On m’a demandé d’être modérateur. Pour les débats, pas de souci : nous avons 3 orateurs de qualité : Jacques Cossart, économiste, membre du Conseil scientifique d’Attac. Vincent Drezet Secrétaire national du Snui (syndicat unifié des impôts- Solidaires) et Michel Fontaine de la CE de la Cgt banques. Nous avons prévenu les orateurs du risque couru sur la participation : 20, 25 ?

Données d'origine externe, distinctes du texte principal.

(* ===== verification/StreamClient.v ===== *)
(** * Clients of a stream

    What a client can tell of a stream: the answers to a sequence of requests.  Every
    exact seekable stream answers the covered sequences like the file it stands for, so
    a buffered stream answers them like the stream it wraps, and hands that stream
    everything on [Close]. *)

From S2P Require Export MemoryStream BufferedLaws.

#[local] Coercion Z.of_nat : nat >-> Z.

Inductive request :=
  | Asks_Read (count : Z) | Asks_ReadByte | Asks_Write (w : list Z) | Asks_WriteByte (v : Z)
  | Asks_Seek (offset : Z) (origin : SeekOrigin) | Asks_setPosition (p : Z)
  | Asks_SetLength (n : Z) | Asks_Flush | Asks_Length | Asks_Position.

Inductive answer :=
  | Bytes (l : list Z) | Number (z : Z) | Done | Thrown (e : exn).

#[export] Instance answer_eq_dec : EqDecision answer.
Proof. solve_decision. Defined.

Section Client.
Context {S : Type} `{Stream S}.

(** An exception is an answer; undefined behaviour stays. *)
Definition answers {A} (m : cmd S A) (f : A -> answer) : cmd S answer := fun s =>
  match m s with
  | (Ok a, s) => (Ok (f a), s)
  | (Throw e, s) => (Ok (Thrown e), s)
  | (UB, s) => (UB, s)
  end.

(** [Read] into an array of the client's. *)
Definition read_bytes (count : Z) : cmd S (list Z) := fun s =>
  match Read 0 count (Some (replicate (Z.to_nat count) 0), s) with
  | (Ok n, (a, s)) => (fetch a 0 n, s)
  | (Throw e, (_, s)) => (Throw e, s)
  | (UB, (_, s)) => (UB, s)
  end.

Definition serve (r : request) : cmd S answer :=
  match r with
  | Asks_Read count => answers (read_bytes count) Bytes
  | Asks_ReadByte => answers ReadByte Number
  | Asks_Write w => answers (Write (Some w) 0 (length w)) (fun _ => Done)
  | Asks_WriteByte v => answers (WriteByte v) (fun _ => Done)
  | Asks_Seek offset origin => answers (Seek offset origin) Number
  | Asks_setPosition p => answers (setPositionProperty p) (fun _ => Done)
  | Asks_SetLength n => answers (SetLength n) (fun _ => Done)
  | Asks_Flush => answers Flush (fun _ => Done)
  | Asks_Length => answers getLengthProperty Number
  | Asks_Position => answers getPositionProperty Number
  end.

Fixpoint serve_all (rs : list request) : cmd S (list answer) :=
  match rs with
  | [] => ret []
  | r :: rs => a <== serve r ;; l <== serve_all rs ;; ret (a :: l)
  end.

End Client.

(** ** The file's answers *)

Definition file_serve (r : request) (f : file) : answer * file :=
  match r with
  | Asks_Read count =>
      let got := take (Z.to_nat count) (rest f) in
      (Bytes got, moved_to f (position f + length got))
  | Asks_ReadByte =>
      match rest f with
      | [] => (Number (-1), f)
      | v :: _ => (Number v, moved_to f (position f + 1))
      end
  | Asks_Write w => (Done, written f w)
  | Asks_WriteByte v => (Done, written f [v])
  | Asks_Seek offset origin =>
      match target f offset origin with
      | Some p => if p <? 0 then (Thrown before_beginning, f) else (Number p, moved_to f p)
      | None => (Done, f)
      end
  | Asks_setPosition p => (Done, moved_to f p)
  | Asks_SetLength n => (Done, resized f n)
  | Asks_Flush => (Done, f)
  | Asks_Length => (Number (length (bytes f)), f)
  | Asks_Position => (Number (position f), f)
  end.

Fixpoint file_serve_all (rs : list request) (f : file) : list answer * file :=
  match rs with
  | [] => ([], f)
  | r :: rs => let (a, f) := file_serve r f in
               let (l, f) := file_serve_all rs f in (a :: l, f)
  end.

(** The requests the promise covers: sizes, offsets and positions that an [int] holds,
    not negative but for the offset of a seek, known origins, writes on a writable
    stream, and a single byte where there is no gap before it.  A seek before the
    beginning is covered while the bytes left can be taken off its offset. *)
Definition covered (writes : bool) (r : request) (f : file) : bool :=
  match r with
  | Asks_Read count => (0 <=? count) && (count <=? INTCS_MAX)
  | Asks_Write w => writes && (length w <=? INTCS_MAX) && (position f + length w <=? INTCS_MAX)
  | Asks_WriteByte _ => writes && (position f <=? length (bytes f)) && (position f <? INTCS_MAX)
  | Asks_Seek offset origin =>
      match target f offset origin with
      | Some p => (p <=? INTCS_MAX) && (INTCS_MIN <=? offset) &&
                  ((0 <=? p) || (INTCS_MIN + length (rest f) <=? offset))
      | None => false
      end
  | Asks_setPosition p => (0 <=? p) && (p <=? INTCS_MAX)
  | Asks_SetLength n => writes && (0 <=? n) && (n <=? INTCS_MAX)
  | Asks_ReadByte | Asks_Flush | Asks_Length | Asks_Position => true
  end.

Fixpoint covered_all (writes : bool) (rs : list request) (f : file) : bool :=
  match rs with
  | [] => true
  | r :: rs => covered writes r f && covered_all writes rs (snd (file_serve r f))
  end.

(** ** Lemmas *)

Section Exact.
Context {S : Type} `{ExactReads S}.
Implicit Types (s : S) (f : file).

Lemma answers_runs {A} (m : cmd S A) (g : A -> answer) s a f :
  runs m s (fun x s' => g x = a /\ becomes s s' f) ->
  runs (answers m g) s (fun x s' => x = a /\ becomes s s' f).
Proof. intros (x & s' & E & <- & Hb). exists (g x), s'. unfold answers. by rewrite E. Qed.

Lemma answers_fails {A} (m : cmd S A) (g : A -> answer) s e f :
  fails m s e (fun s' => becomes s s' f) ->
  runs (answers m g) s (fun x s' => x = Thrown e /\ becomes s s' f).
Proof. intros (s' & E & Hb). exists (Thrown e), s'. unfold answers. by rewrite E. Qed.

Lemma read_bytes_runs s count : ready s -> 0 <= count <= INTCS_MAX ->
  let got := take (Z.to_nat count) (rest (view s)) in
  runs (read_bytes count) s (fun l s' =>
    l = got /\ becomes s s' (moved_to (view s) (position (view s) + length got))).
Proof.
  intros Hs Hc got. set (l := replicate (Z.to_nat count) 0).
  assert (R : range_of l 0 count) by (unfold range_of, l; rewrite length_replicate; lia).
  destruct (runs_both _ _ _ _ (Read_law s l 0 count Hs R) (Read_exact s l 0 count Hs R))
    as (n & [a s'] & E & ((Hn & Hl & Es & _) & Hb) & En).
  destruct R as (_ & _ & R).
  assert (Eg : take (Z.to_nat n) (rest (view s)) = got).
  { unfold got. destruct (decide (count <= length (rest (view s)))).
    - f_equal. lia.
    - rewrite !take_ge by lia. done. }
  assert (El : Z.of_nat (length got) = n) by (rewrite <- Eg, length_take; lia).
  exists got, s'. unfold read_bytes. fold l. rewrite E. rewrite Eg, store_Ok in Es by lia.
  injection Es as <-. cbn [take app Z.to_nat]. split; [|by rewrite El].
  rewrite fetch_Ok; [|lia|lia|].
  - rewrite drop_0, take_app_le, take_ge by lia. done.
  - rewrite length_app, length_drop. lia.
Qed.

Lemma serve_runs s r : ready s -> covered (getCanWriteProperty s) r (view s) = true ->
  runs (serve r) s (fun a s' =>
    a = fst (file_serve r (view s)) /\ becomes s s' (snd (file_serve r (view s)))).
Proof.
  intros Hs Hc. destruct r; cbn [serve file_serve covered] in *;
    lazymatch goal with |- runs (answers (Seek _ _) _) _ _ => idtac | _ => apply answers_runs end.
  - bool_to_prop. eapply runs_weaken; [by apply read_bytes_runs|]. cbn. intros ? ? (-> & ?). done.
  - eapply runs_weaken; [by apply ReadByte_law|]. cbn. intros b s'.
    destruct (rest (view s)); intros (-> & ?); done.
  - bool_to_prop. eapply runs_weaken.
    { apply (Write_law s w 0 (length w) w); try done.
      rewrite fetch_Ok, Nat2Z.id, drop_0, firstn_all by lia. done. }
    done.
  - bool_to_prop. eapply runs_weaken; [by apply WriteByte_law|]. done.
  - destruct (target (view s) offset origin) as [p|] eqn:Et; [|done].
    apply andb_true_iff in Hc as [Hc Hd]. apply andb_true_iff in Hc as [Hp Ho].
    apply orb_true_iff in Hd. rewrite !Z.leb_le in *. destruct (p <? 0) eqn:Ep; bool_to_prop.
    + apply answers_fails. eapply Seek_before_law; [done | exact Et | lia | done].
    + apply answers_runs. eapply runs_weaken; [eapply Seek_law; [done | exact Et | lia | lia]|].
      cbn. intros ? ? (-> & ?). done.
  - bool_to_prop. eapply runs_weaken; [by apply setPosition_law|]. done.
  - bool_to_prop. eapply runs_weaken; [by apply SetLength_law|]. done.
  - eapply runs_weaken; [by apply Flush_law|]. done.
  - eapply runs_weaken; [by apply getLength_law|]. cbn. intros ? ? (-> & ?). done.
  - eapply runs_weaken; [by apply getPosition_law|]. cbn. intros ? ? (-> & ?). done.
Qed.

Lemma serve_all_runs rs : forall s, ready s ->
  covered_all (getCanWriteProperty s) rs (view s) = true ->
  runs (serve_all rs) s (fun l s' =>
    l = fst (file_serve_all rs (view s)) /\ becomes s s' (snd (file_serve_all rs (view s)))).
Proof.
  induction rs as [|r rs IH]; intros s Hs Hc; cbn [serve_all file_serve_all covered_all] in *.
  { by apply runs_ret. }
  apply andb_true_iff in Hc as [Hc Hcs].
  eapply runs_bind; [by apply serve_runs|]. cbn beta. intros a s' (-> & Hs' & Ev & Ew).
  destruct (file_serve r (view s)) as [a f] eqn:E. cbn [fst snd] in *. rewrite <- Ev, <- Ew in Hcs.
  eapply runs_bind; [by apply IH|]. cbn beta. intros l t (-> & Ht & Ev' & Ew'). rewrite Ev in *.
  destruct (file_serve_all rs f) as [l g]. run. split; [done|]. split; [done|]. split; [done | congruence].
Qed.

End Exact.

(** ** What a client can tell *)

(** The object keeps or gives up its inner stream as it was told when it was made. *)
Section Owner.
Context {S : Type} `{Stream S}.
Import BufferedStream.

Lemma owner_answers {A} (m : cmd (buffered S) A) g : leaves ownsStream_ m -> leaves ownsStream_ (answers m g).
Proof. intros Hm s. specialize (Hm s). unfold answers. by destruct (m s) as [[] ?]. Qed.

Lemma owner_read_bytes count : leaves ownsStream_ (read_bytes (S := buffered S) count).
Proof.
  intros s. unfold read_bytes. cbn [Stream.Read BufferedStream_Stream].
  pose proof (owner_Read 0 count (Some (replicate (Z.to_nat count) 0), s)) as E.
  by destruct (Read _ _ _) as [[] [? ?]].
Qed.

Lemma owner_ReadByte : leaves ownsStream_ (Stream.ReadByte (S := buffered S)).
Proof.
  intros s. cbn [Stream.ReadByte BufferedStream_Stream]. unfold Stream_ReadByte.
  pose proof (owner_Read 0 1 (Some [0], s)) as E.
  by destruct (Read _ _ _) as [[] [? ?]].
Qed.

Lemma owner_serve_all rs : leaves (@ownsStream_ S) (serve_all rs).
Proof.
  induction rs as [|r rs IH]; [done|]. apply leaves_andthen; [|auto with leaves].
  destruct r; apply owner_answers; try apply owner_read_bytes; try apply owner_ReadByte;
    cbn; auto with leaves.
Qed.
End Owner.


(** Ten bytes in memory behind a buffer of four. *)
Definition ten : MemoryStream.memory :=
  MemoryStream.Memory (map Z.of_nat (seq 1 10)) 0 true true.
Definition session : list request :=
  [Asks_Read 2; Asks_WriteByte 77; Asks_Position; Asks_Write [8; 8; 8; 8; 8; 8]; Asks_Seek (-7) Current;
   Asks_Read 4; Asks_Seek (-3) Current; Asks_ReadByte; Asks_Seek (-99) End_; Asks_setPosition 12;
   Asks_Write [9]; Asks_Length; Asks_SetLength 11; Asks_Position; Asks_ReadByte].


(** A single byte past the end is where a stream and its buffered form part ways: in
    memory it goes to the end, through a buffer it goes to the position. *)
Lemma WriteByte_past_the_end :
  let s := MemoryStream.Memory [1; 2] 5 true true in
  fst (serve_all [Asks_WriteByte 7; Asks_setPosition 0; Asks_Read 9] s) = Ok [Done; Done; Bytes [1; 2; 7]] /\
  fst (serve_all [Asks_WriteByte 7; Asks_setPosition 0; Asks_Read 9]
         (BufferedStream.Buffered s true 4 false [] 0 0 0)) =
    Ok [Done; Done; Bytes [1; 2; 0; 0; 0; 7]].
Proof. by vm_compute. Qed.

(** [Seek] adds two [int]s. *)
Lemma Seek_overflows :
  fst (serve_all [Asks_setPosition INTCS_MAX; Asks_Seek 1 Current] ten) = UB.
Proof. by vm_compute. Qed.
(* ===== verification/BinaryWriter.v ===== *)
(** * BinaryWriter

    [io/include/System/IO/BinaryWriter.hpp] and [BinaryWriter.cpp]: primitive values
    as little-endian bytes on any stream.  A [Single] or [double] is the bits of its
    representation, a [std::string] the list of its bytes. *)

From S2P Require Export Stream.

#[local] Coercion Z.of_nat : nat >-> Z.

Module BinaryWriter.

Record writer (S : Type) := Writer { stream_ : S; leaveOpen_ : bool; disposed_ : bool }.
Arguments Writer {S}.
Arguments stream_ {S}.
Arguments leaveOpen_ {S}.
Arguments disposed_ {S}.

Section BinaryWriter.
Context {S : Type} `{Stream S}.

Definition set_stream (i : S) (w : writer S) : writer S := Writer i (leaveOpen_ w) (disposed_ w).
Definition set_disposed (w : writer S) : writer S := Writer (stream_ w) (leaveOpen_ w) true.

(** A call through [stream_]. *)
Definition on_stream {A} (m : cmd S A) : cmd (writer S) A := within stream_ set_stream m.

(** The constructor; [stream = None] is a null pointer. *)
Definition make (stream : option S) (leaveOpen : bool) : res (writer S) :=
  match stream with
  | None => Throw (null_argument "stream")
  | Some stream =>
      _ <- throw_if (negb (getCanWriteProperty stream))
             (ArgumentException "Stream was not writable." EmptyString) ;;
      Ok (Writer stream leaveOpen false)
  end.

Definition ThrowIfDisposed : cmd (writer S) unit := fun w =>
  lift (throw_if (disposed_ w)
    (ObjectDisposedMessage "BinaryWriter" "Cannot access a closed file.")) w.

Definition WriteBytes (buf : array) (count : Z) : cmd (writer S) unit :=
  ThrowIfDisposed ;;;
  on_stream (Stream.Write buf 0 count).

Definition Write_byte (value : Z) : cmd (writer S) unit := WriteBytes (Some [value]) 1.
Definition Write_sbyte (value : Z) : cmd (writer S) unit := WriteBytes (Some [u8 value]) 1.

(** [static_cast<bytecs>((value >> n) & 0xFF)] *)
Definition byte_at (value n : Z) : Z := u8 (Z.land (sshr value n) 0xFF).

Definition Write_short (value : Z) : cmd (writer S) unit :=
  WriteBytes (Some [byte_at value 0; byte_at value 8]) 2.
Definition Write_ushort (value : Z) : cmd (writer S) unit := Write_short (wraps 16 value).

Definition Write_int (value : Z) : cmd (writer S) unit :=
  WriteBytes (Some [byte_at value 0; byte_at value 8; byte_at value 16; byte_at value 24]) 4.
Definition Write_uint (value : Z) : cmd (writer S) unit := Write_int (i32 value).

Definition Write_long (value : Z) : cmd (writer S) unit :=
  WriteBytes (Some (map (fun i : nat => byte_at value (i * 8)) (seq 0 8))) 8.
Definition Write_ulong (value : Z) : cmd (writer S) unit := Write_long (i64 value).

Definition Write_Single (bits : Z) : cmd (writer S) unit := Write_uint bits.
Definition Write_double (bits : Z) : cmd (writer S) unit := Write_ulong bits.

Definition Write_bool (value : bool) : cmd (writer S) unit :=
  WriteBytes (Some [if value then 1 else 0]) 1.

(** The loop of [Write7BitEncodedInt]: 32 bits are at most five groups of seven. *)
Fixpoint write_groups (fuel : nat) (uValue : Z) : cmd (writer S) unit :=
  match fuel with
  | O => lift UB
  | Datatypes.S fuel =>
      if uValue >? 0x7F then
        Write_byte (u8 (Z.lor uValue (unot 32 0x7F))) ;;;
        write_groups fuel (Z.shiftr uValue 7)
      else Write_byte (u8 uValue)
  end.

Definition Write7BitEncodedInt (value : Z) : cmd (writer S) unit := write_groups 5 (u32 value).

Definition Write_string (value : list Z) : cmd (writer S) unit :=
  Write7BitEncodedInt (i32 (length value)) ;;;
  WriteBytes (Some value) (i32 (length value)).

Definition Write_array (buffer : array) (offset count : Z) : cmd (writer S) unit :=
  ThrowIfDisposed ;;;
  on_stream (Stream.Write buffer offset count).

Definition Flush : cmd (writer S) unit :=
  ThrowIfDisposed ;;;
  on_stream Stream.Flush.

(** What [Close] and the destructor do to the stream. *)
Definition release : cmd (writer S) unit :=
  w <== gets id ;;
  if leaveOpen_ w then on_stream Stream.Flush else on_stream Stream.Close.

Definition Close : cmd (writer S) unit :=
  w <== gets id ;;
  when (negb (disposed_ w)) (release ;;; modify set_disposed).

(** The destructor; an exception that leaves it ends the program. *)
Definition destroy : cmd (writer S) unit :=
  w <== gets id ;;
  when (negb (disposed_ w)) release.

End BinaryWriter.

End BinaryWriter.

Vers 19H15 nous démarrons. On est entassés, la salle est archi-comble, beaucoup de participants n’appartenant pas aux réseaux militants habituels. Après les 3 exposés introductifs synthétiques (voir ci-après) les questions/interventions fusent : bouclier fiscal, niches fiscales et sociales, signification idéologique de la notion de prélèvement obligatoire, impôts sur les sociétés, taxe professionnelle, concurrence fiscale et sociale en Europe, Omc, Agcs… nombre d’aspects sont abordés. A 21 heures, malgré les conditions de chaleur et l’absence de sono, j’ai le plus grand mal à arrêter un débat passionnant. Merci aux militants de l’antenne Ile-de-France de Résistance sociale d’avoir organisé ce 30 juin 2010 leur premier café social au Bar de l’Horloge !

Jean-Claude Chailley, Secrétaire Général de RESO

Le débat est ouvert !

Les interventions, retranscrites ci-après, ont été pour les participants l’occasion d’ouvrir quelques pistes de réflexion. Le long débat qui les suivit s’est organisé autour de 4 grands axes :

1) Que faire pour arrêter la baisse des impôts en général, et celle favorisant les plus riches en particulier, qui s’est accélérée depuis dix ans avec la diminution significative de la progressivité de l’impôt sur le revenu, du taux d’imposition des sociétés, l’instauration du bouclier fiscal, et l’accroissement continu des niches fiscales ?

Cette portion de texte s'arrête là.